Instructions for the task: The answer is to be an exact copy of the lines below running from the line with "(** * Production-plan" down to the line with "From Stdlib Require Import Sorted.", both ends included, and nothing more.

Data for this task:
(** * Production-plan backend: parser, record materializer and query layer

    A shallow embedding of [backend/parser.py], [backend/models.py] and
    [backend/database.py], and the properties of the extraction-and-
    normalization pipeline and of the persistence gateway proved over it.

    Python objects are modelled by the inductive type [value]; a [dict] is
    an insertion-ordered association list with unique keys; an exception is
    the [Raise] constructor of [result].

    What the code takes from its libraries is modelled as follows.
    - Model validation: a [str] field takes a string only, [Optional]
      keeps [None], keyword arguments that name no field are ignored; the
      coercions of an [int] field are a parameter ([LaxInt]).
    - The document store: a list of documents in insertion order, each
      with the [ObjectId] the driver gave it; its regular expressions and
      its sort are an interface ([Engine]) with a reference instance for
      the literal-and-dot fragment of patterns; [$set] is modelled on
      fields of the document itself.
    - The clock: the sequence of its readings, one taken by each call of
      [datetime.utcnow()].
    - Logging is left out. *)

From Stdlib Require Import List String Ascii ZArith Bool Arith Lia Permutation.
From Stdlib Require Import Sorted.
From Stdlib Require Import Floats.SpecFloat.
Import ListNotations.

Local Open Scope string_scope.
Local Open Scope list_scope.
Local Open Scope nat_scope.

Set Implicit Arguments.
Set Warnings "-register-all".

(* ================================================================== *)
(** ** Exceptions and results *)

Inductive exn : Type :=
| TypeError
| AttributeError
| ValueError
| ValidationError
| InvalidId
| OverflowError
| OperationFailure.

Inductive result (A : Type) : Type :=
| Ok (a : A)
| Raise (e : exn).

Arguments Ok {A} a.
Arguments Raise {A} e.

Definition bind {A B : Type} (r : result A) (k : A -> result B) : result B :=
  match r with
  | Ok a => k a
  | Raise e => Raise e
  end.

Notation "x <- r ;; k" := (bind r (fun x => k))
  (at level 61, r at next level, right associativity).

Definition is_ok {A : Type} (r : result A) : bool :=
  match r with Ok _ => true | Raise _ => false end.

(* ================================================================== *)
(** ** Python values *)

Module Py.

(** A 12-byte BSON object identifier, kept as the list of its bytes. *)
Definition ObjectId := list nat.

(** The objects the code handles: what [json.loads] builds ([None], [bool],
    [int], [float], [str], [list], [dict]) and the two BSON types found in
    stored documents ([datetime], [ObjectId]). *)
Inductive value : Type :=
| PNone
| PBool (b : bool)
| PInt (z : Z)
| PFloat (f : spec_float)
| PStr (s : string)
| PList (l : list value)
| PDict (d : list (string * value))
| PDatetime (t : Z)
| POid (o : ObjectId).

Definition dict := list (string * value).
==
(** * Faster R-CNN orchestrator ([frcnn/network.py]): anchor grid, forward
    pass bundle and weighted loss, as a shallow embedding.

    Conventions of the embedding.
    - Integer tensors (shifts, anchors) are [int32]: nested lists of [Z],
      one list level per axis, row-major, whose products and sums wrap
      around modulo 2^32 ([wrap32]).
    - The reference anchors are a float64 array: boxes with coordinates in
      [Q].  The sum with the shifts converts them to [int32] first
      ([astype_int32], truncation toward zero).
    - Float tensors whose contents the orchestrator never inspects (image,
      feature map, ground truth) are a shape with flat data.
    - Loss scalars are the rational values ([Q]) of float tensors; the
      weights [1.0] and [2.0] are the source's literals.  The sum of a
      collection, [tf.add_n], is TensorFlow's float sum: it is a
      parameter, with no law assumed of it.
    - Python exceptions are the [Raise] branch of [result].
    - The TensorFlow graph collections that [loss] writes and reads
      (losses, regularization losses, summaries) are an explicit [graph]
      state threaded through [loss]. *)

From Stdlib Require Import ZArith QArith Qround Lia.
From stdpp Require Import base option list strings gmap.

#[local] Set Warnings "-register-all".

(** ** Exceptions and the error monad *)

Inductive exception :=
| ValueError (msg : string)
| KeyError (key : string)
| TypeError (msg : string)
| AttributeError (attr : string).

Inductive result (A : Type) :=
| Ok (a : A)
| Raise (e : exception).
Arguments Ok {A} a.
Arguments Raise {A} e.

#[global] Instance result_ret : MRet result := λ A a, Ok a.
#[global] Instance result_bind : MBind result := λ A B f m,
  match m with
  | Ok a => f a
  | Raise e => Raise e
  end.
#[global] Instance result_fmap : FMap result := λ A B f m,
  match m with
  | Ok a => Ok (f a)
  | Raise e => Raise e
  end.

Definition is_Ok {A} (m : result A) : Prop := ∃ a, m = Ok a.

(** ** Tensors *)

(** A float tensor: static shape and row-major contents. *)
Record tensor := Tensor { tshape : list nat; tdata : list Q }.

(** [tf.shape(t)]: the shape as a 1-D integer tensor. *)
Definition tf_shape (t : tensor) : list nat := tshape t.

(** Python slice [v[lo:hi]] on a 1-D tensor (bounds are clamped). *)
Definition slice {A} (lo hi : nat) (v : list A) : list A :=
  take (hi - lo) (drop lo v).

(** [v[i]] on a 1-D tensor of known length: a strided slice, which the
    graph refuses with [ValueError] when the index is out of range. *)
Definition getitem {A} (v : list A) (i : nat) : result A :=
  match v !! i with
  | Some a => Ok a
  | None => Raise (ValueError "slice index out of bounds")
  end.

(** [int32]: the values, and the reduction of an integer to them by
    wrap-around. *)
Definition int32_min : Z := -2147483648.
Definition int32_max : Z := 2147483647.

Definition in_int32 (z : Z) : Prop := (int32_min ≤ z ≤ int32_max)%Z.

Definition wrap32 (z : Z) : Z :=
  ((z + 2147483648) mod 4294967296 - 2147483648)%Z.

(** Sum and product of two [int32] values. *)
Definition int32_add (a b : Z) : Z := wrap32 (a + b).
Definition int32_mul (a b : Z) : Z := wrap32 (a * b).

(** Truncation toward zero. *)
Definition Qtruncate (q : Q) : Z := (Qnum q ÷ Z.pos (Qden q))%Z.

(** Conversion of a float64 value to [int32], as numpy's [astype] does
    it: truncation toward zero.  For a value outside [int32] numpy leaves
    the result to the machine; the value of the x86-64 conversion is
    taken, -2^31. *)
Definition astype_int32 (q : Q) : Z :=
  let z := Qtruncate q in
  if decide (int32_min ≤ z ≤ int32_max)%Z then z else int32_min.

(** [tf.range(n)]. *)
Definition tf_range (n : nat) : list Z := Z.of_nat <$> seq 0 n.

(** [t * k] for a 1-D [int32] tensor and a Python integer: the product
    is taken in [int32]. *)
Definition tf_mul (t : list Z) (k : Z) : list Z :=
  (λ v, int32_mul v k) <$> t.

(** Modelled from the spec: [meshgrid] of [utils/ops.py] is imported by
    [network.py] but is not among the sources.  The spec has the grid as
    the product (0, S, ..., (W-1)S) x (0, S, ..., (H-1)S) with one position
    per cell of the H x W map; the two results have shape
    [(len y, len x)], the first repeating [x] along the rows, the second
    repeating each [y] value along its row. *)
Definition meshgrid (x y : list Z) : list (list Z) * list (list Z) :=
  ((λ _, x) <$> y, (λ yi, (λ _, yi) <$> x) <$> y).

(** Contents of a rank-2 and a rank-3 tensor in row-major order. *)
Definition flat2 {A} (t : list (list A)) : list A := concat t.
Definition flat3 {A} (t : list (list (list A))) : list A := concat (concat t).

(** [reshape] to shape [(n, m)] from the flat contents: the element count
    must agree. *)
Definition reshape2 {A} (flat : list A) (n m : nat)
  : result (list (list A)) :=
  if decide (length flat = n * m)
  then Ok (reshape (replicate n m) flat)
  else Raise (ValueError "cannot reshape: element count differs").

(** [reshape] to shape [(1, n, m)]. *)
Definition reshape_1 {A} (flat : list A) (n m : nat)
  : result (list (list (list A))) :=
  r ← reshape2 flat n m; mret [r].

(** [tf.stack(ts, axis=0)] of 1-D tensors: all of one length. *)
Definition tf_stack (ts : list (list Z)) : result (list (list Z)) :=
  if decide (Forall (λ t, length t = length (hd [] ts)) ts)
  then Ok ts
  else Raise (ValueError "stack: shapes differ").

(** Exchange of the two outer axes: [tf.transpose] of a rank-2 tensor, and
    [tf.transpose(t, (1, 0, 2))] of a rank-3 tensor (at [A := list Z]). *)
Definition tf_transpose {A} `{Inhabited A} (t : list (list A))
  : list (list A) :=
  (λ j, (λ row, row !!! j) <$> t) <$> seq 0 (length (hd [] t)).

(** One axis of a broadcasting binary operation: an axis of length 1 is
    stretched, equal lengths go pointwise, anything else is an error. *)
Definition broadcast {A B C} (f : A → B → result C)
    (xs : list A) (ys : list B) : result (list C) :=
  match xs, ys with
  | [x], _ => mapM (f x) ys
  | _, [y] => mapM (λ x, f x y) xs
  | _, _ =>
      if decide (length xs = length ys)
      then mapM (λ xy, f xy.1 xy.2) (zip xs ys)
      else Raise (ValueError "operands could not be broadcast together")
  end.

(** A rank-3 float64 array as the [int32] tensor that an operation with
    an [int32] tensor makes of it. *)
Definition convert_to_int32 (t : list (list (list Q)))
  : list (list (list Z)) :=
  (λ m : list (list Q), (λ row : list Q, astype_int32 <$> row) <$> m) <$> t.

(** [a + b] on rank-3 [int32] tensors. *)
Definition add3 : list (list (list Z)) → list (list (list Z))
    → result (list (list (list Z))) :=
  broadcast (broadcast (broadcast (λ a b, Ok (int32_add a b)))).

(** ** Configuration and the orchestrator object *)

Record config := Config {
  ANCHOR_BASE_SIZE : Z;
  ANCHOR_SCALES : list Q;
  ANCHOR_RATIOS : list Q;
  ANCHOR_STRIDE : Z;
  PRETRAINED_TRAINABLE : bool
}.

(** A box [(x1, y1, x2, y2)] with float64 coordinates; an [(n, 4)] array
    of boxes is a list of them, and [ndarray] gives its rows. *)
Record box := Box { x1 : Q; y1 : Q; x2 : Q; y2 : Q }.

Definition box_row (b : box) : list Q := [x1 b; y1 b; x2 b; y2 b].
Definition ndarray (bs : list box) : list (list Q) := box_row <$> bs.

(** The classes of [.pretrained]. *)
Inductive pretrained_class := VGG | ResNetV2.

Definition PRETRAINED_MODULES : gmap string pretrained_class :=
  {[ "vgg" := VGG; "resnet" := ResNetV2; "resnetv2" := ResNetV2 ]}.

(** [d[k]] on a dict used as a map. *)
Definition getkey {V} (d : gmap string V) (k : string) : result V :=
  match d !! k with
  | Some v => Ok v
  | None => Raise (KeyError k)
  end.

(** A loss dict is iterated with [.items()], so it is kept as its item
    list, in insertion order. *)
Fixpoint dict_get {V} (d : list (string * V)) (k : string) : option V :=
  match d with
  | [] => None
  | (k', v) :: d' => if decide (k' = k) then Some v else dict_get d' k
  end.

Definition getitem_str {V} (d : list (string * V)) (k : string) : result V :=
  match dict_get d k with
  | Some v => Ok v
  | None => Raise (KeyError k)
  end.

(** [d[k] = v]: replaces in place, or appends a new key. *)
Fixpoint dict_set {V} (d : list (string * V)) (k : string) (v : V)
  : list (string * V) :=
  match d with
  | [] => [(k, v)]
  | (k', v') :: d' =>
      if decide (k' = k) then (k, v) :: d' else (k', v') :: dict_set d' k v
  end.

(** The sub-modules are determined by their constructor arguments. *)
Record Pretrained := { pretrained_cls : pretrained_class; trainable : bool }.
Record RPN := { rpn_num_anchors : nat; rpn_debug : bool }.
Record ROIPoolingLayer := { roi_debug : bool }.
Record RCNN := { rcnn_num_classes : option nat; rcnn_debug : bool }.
==
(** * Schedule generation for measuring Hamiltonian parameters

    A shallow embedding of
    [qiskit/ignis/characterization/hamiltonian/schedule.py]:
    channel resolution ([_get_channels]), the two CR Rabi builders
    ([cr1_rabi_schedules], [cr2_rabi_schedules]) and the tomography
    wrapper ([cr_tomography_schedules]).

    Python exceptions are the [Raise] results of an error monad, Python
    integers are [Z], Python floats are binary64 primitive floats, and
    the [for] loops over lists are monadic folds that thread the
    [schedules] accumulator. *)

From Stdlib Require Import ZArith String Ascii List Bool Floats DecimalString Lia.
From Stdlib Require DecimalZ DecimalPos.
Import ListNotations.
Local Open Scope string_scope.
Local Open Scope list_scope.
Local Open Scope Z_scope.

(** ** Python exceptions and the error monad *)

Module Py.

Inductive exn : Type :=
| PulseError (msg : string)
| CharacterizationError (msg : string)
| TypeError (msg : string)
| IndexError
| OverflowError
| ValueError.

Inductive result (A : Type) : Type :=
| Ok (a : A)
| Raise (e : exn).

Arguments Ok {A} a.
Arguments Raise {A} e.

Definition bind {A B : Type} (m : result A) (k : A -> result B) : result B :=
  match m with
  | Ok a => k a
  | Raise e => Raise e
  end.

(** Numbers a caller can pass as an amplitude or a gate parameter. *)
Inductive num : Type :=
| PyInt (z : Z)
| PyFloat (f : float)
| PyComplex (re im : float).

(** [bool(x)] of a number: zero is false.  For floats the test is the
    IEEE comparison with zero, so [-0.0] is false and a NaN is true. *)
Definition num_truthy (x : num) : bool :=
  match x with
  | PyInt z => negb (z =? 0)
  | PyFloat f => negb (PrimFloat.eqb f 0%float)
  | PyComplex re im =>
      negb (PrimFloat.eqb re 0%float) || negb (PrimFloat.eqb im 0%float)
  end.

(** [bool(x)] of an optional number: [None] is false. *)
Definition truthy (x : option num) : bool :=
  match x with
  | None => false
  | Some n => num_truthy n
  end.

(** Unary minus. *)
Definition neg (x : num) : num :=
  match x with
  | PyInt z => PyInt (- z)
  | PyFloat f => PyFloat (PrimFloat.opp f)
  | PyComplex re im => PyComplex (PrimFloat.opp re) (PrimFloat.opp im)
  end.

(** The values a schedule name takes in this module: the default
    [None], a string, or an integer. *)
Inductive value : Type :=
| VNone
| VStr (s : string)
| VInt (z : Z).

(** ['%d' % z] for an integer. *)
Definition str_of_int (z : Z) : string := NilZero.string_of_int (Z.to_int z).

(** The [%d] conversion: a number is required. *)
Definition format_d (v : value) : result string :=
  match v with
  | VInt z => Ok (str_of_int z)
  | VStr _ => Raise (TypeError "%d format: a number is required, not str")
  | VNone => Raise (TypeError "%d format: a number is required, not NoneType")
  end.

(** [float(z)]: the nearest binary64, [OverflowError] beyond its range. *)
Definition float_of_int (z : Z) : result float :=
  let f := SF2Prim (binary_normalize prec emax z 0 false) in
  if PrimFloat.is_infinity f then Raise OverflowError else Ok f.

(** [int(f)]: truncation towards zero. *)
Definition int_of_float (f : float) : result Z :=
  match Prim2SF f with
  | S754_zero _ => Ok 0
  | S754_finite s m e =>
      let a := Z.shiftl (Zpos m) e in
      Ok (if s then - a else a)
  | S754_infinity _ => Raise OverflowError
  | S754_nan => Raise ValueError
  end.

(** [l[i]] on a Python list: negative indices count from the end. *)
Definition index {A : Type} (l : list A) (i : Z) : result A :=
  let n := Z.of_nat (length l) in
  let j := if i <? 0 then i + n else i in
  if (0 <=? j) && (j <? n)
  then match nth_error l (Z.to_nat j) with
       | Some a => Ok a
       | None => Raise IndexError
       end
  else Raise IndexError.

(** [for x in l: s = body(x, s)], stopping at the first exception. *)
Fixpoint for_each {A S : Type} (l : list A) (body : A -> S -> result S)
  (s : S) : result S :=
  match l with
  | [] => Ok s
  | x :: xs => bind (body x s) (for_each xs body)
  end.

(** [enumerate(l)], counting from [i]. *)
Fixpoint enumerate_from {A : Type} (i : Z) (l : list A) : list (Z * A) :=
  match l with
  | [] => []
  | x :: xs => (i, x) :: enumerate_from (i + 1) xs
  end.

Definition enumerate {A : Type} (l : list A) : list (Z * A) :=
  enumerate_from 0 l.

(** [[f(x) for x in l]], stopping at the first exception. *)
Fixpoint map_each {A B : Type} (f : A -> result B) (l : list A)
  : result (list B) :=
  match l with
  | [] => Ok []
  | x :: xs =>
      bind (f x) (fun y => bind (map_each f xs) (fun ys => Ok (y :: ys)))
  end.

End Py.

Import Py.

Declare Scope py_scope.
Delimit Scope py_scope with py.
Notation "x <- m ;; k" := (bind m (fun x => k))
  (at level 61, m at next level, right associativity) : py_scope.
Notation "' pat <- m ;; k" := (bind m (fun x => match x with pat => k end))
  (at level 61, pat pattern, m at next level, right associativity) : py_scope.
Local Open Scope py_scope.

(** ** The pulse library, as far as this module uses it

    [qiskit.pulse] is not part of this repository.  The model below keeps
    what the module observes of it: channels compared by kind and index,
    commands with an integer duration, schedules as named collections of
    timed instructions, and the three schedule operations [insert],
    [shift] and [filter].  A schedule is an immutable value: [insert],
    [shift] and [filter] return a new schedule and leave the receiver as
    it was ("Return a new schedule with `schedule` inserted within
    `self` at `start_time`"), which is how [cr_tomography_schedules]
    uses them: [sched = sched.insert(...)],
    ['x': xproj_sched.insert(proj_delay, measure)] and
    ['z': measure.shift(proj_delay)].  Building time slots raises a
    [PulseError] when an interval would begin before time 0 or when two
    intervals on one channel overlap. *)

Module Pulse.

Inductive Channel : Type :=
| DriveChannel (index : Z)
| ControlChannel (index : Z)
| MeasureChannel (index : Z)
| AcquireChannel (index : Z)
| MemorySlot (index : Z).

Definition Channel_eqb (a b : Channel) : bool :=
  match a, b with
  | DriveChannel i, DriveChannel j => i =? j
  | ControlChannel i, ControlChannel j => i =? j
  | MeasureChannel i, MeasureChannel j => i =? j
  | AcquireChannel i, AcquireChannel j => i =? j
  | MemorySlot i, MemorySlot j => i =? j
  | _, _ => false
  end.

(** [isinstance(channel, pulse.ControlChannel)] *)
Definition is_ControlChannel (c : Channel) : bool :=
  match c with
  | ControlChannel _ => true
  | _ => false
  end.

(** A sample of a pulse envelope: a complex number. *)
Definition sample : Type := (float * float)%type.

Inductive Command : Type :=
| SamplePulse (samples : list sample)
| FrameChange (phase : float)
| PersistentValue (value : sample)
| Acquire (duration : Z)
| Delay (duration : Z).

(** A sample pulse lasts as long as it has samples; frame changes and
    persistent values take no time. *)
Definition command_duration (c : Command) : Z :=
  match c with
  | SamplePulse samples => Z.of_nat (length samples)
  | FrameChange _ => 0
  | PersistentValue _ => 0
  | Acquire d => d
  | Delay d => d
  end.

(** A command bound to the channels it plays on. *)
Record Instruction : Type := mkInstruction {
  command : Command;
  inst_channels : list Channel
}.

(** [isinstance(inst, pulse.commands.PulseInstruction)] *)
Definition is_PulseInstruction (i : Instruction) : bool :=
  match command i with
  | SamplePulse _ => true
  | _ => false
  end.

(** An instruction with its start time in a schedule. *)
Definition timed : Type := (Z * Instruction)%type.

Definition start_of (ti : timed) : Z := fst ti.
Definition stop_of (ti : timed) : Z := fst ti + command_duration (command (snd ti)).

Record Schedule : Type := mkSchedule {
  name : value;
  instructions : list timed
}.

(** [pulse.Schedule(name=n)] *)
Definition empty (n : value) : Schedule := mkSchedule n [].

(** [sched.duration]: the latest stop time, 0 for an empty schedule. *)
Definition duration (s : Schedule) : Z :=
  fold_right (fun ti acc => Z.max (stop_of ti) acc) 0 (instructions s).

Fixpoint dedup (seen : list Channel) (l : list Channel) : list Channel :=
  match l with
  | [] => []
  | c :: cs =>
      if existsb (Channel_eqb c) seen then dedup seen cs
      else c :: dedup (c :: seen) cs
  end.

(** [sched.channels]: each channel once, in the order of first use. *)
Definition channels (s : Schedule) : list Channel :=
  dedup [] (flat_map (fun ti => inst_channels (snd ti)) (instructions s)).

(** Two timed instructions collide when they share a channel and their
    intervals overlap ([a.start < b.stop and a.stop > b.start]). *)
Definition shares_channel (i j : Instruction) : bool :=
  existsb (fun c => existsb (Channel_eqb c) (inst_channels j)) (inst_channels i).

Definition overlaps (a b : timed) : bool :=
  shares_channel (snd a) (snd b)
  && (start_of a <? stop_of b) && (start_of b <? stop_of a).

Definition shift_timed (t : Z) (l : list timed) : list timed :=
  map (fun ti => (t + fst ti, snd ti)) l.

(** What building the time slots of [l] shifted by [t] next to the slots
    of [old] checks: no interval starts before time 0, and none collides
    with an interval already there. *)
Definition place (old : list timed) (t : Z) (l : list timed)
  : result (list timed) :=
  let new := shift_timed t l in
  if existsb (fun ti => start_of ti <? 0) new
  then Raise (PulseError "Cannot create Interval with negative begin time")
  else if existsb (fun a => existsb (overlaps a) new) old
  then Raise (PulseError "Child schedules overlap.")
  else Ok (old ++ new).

Answer to this task:
(** * Production-plan backend: parser, record materializer and query layer

    A shallow embedding of [backend/parser.py], [backend/models.py] and
    [backend/database.py], and the properties of the extraction-and-
    normalization pipeline and of the persistence gateway proved over it.

    Python objects are modelled by the inductive type [value]; a [dict] is
    an insertion-ordered association list with unique keys; an exception is
    the [Raise] constructor of [result].

    What the code takes from its libraries is modelled as follows.
    - Model validation: a [str] field takes a string only, [Optional]
      keeps [None], keyword arguments that name no field are ignored; the
      coercions of an [int] field are a parameter ([LaxInt]).
    - The document store: a list of documents in insertion order, each
      with the [ObjectId] the driver gave it; its regular expressions and
      its sort are an interface ([Engine]) with a reference instance for
      the literal-and-dot fragment of patterns; [$set] is modelled on
      fields of the document itself.
    - The clock: the sequence of its readings, one taken by each call of
      [datetime.utcnow()].
    - Logging is left out. *)

From Stdlib Require Import List String Ascii ZArith Bool Arith Lia Permutation.
From Stdlib Require Import Sorted.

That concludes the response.